• _WHAT THE TASK REQUIRES_: Report back each line of the data that contains the word "take".

------ DATA FOR THE TASK ------

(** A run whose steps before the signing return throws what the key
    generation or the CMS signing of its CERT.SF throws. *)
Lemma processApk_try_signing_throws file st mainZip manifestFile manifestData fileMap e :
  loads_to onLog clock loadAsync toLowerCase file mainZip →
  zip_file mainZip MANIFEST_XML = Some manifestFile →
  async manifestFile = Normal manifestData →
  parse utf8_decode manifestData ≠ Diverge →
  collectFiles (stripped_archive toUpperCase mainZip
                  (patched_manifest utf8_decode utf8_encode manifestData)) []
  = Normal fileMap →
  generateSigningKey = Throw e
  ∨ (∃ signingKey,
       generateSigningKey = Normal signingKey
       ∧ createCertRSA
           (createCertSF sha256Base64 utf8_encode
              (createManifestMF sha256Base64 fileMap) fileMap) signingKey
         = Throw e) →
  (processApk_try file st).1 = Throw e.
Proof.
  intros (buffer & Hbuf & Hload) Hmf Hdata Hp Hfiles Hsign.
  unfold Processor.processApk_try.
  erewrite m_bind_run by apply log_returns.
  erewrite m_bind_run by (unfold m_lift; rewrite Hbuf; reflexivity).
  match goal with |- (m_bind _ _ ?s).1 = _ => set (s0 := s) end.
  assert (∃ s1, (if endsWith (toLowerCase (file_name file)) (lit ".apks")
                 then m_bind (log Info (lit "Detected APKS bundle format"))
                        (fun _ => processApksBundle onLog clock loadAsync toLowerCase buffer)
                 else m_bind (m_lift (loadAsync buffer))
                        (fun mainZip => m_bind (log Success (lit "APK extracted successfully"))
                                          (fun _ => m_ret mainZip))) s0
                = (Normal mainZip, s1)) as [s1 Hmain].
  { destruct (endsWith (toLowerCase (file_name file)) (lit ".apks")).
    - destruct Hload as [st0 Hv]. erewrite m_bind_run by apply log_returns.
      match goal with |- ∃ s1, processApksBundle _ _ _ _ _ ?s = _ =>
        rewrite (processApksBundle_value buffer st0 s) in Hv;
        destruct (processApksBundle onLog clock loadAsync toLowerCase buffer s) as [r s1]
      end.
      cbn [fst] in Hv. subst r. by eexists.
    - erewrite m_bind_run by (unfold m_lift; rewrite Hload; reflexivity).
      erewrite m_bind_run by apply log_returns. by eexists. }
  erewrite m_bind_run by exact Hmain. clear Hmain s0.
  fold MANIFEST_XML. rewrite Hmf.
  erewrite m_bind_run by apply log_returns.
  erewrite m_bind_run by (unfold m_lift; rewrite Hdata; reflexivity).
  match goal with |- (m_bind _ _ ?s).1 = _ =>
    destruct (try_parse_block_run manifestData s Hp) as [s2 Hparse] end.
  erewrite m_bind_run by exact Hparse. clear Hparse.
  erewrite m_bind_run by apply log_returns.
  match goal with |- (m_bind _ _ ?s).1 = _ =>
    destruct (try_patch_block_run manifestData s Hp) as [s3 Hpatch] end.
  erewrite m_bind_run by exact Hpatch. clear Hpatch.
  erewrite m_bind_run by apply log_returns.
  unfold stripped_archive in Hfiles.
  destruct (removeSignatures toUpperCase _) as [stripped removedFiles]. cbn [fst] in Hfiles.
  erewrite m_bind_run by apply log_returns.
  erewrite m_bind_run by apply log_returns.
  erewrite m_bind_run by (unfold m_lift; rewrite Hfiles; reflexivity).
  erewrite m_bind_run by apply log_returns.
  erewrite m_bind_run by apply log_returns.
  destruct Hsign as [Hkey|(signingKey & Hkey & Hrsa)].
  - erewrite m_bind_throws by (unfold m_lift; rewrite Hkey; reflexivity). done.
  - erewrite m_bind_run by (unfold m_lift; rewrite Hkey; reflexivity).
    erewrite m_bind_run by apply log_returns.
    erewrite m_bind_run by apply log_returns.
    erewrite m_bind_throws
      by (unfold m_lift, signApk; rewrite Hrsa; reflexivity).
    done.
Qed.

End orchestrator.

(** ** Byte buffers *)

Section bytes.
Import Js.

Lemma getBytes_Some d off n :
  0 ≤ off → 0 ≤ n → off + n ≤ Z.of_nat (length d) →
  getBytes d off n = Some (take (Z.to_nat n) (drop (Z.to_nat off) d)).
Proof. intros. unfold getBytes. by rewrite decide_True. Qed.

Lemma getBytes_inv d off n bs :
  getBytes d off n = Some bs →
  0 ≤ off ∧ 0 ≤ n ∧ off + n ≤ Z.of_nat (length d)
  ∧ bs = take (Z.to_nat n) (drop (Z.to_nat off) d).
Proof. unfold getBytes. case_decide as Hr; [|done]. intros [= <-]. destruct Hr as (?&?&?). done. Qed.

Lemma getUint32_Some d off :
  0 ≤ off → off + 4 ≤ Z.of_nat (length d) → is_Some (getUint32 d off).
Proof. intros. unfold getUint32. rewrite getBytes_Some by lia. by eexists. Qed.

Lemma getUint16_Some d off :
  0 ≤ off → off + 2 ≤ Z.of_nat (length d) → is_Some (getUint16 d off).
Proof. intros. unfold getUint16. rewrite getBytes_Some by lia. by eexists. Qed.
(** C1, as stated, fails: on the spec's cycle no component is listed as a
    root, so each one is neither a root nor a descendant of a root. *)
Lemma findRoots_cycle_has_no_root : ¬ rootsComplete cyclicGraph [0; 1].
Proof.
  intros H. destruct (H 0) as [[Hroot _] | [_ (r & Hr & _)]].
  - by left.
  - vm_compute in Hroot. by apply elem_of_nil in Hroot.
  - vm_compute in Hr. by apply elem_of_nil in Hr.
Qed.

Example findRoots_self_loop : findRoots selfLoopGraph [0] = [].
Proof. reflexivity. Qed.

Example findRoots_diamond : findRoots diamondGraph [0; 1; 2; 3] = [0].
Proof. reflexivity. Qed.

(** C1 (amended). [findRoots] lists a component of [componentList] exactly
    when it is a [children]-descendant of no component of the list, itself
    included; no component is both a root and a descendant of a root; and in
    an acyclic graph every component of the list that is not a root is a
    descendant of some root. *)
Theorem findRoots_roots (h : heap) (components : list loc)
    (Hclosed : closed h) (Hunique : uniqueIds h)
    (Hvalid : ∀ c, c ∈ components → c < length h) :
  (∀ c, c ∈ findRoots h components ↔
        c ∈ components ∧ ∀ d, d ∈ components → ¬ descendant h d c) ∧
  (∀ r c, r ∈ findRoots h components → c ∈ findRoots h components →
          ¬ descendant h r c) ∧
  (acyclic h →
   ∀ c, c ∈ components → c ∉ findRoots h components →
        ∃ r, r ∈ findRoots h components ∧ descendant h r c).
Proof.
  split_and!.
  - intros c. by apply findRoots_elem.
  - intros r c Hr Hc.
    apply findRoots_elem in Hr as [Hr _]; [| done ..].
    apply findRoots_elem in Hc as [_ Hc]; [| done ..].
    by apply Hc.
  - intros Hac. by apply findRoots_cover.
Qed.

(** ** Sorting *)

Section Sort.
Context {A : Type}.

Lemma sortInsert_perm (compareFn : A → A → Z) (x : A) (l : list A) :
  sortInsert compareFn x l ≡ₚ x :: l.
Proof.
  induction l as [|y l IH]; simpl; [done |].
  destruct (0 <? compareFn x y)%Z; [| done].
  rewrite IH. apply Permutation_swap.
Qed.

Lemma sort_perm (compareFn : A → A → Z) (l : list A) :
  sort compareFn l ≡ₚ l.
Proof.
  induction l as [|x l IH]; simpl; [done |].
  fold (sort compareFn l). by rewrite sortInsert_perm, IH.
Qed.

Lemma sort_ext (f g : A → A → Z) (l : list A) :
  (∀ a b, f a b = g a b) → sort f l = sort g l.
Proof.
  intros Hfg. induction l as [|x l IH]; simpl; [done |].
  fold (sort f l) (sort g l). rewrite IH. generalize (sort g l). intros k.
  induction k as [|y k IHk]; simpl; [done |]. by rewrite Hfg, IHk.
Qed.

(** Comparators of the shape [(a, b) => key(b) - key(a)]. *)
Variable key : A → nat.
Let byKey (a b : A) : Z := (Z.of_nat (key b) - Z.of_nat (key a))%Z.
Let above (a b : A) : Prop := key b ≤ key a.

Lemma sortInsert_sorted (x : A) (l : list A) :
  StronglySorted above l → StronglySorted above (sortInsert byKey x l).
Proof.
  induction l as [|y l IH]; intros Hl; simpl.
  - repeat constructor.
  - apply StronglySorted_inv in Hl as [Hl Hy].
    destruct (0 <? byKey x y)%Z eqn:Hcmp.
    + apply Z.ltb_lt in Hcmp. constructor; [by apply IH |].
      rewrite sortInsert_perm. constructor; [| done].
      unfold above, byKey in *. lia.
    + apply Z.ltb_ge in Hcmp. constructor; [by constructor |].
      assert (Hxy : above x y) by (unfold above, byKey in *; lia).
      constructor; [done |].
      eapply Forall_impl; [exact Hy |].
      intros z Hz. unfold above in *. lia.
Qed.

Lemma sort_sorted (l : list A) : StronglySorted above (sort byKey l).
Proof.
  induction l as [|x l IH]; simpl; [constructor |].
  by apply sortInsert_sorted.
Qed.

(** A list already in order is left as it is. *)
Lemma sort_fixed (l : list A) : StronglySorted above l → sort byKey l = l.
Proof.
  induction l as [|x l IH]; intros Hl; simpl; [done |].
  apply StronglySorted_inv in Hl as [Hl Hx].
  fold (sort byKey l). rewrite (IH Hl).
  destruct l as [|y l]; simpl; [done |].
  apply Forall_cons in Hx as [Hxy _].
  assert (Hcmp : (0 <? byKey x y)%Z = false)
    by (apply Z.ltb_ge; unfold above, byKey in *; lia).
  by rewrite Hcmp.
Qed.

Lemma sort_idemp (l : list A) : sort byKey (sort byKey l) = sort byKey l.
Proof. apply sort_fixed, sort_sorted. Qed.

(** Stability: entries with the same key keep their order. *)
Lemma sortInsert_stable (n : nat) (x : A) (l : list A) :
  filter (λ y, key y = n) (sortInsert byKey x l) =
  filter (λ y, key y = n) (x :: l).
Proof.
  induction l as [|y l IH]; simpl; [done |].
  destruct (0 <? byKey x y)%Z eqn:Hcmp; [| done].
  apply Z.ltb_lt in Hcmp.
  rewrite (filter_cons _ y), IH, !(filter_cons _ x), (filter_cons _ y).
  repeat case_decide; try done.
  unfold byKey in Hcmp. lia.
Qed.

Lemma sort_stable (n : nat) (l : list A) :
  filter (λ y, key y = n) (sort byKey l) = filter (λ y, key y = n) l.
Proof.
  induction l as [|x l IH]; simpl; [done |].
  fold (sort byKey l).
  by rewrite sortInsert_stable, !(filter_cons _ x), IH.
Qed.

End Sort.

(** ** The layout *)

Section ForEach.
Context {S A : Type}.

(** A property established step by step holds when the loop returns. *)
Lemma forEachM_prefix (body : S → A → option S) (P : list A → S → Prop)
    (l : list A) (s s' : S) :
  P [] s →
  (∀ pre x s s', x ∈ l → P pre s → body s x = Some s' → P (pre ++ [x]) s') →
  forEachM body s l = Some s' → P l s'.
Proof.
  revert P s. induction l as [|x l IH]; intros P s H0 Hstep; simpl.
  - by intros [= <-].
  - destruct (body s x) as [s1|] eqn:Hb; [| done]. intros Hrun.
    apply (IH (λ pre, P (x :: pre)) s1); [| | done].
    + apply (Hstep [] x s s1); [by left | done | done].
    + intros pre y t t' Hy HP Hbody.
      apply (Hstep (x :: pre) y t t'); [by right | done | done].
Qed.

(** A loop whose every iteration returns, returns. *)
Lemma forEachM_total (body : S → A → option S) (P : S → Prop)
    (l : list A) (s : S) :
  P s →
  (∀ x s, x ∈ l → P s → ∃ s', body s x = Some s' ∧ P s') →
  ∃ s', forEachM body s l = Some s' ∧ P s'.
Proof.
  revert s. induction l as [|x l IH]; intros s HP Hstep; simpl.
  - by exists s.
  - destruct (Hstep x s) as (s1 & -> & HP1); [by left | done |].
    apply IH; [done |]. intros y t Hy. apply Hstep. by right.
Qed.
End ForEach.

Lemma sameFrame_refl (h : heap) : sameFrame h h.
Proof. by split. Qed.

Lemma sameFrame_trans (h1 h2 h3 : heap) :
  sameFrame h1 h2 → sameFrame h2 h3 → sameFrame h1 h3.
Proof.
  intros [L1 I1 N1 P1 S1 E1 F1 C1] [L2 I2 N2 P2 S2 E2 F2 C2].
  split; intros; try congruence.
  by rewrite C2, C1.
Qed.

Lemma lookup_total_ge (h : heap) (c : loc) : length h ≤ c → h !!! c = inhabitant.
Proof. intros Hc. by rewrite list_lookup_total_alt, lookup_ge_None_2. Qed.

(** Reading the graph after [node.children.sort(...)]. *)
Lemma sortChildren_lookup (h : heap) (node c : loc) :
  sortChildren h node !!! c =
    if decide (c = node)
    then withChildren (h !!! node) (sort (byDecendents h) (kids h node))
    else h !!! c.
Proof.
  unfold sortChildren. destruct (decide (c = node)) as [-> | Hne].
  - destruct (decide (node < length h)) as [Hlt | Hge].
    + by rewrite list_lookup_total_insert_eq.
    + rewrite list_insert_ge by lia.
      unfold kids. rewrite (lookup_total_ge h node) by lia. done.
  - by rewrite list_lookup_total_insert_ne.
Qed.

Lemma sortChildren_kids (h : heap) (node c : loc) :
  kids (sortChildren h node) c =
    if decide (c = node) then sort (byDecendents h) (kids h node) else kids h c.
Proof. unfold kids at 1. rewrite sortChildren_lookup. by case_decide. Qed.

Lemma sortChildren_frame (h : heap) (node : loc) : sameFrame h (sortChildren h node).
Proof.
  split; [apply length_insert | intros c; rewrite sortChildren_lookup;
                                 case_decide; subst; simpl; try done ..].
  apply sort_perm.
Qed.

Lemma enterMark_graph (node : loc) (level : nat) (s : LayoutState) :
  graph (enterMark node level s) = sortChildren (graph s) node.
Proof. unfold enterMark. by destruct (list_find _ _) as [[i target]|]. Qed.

------

• _EXPECTED ANSWER_:
  getBytes d off n = Some (take (Z.to_nat n) (drop (Z.to_nat off) d)).
  ∧ bs = take (Z.to_nat n) (drop (Z.to_nat off) d).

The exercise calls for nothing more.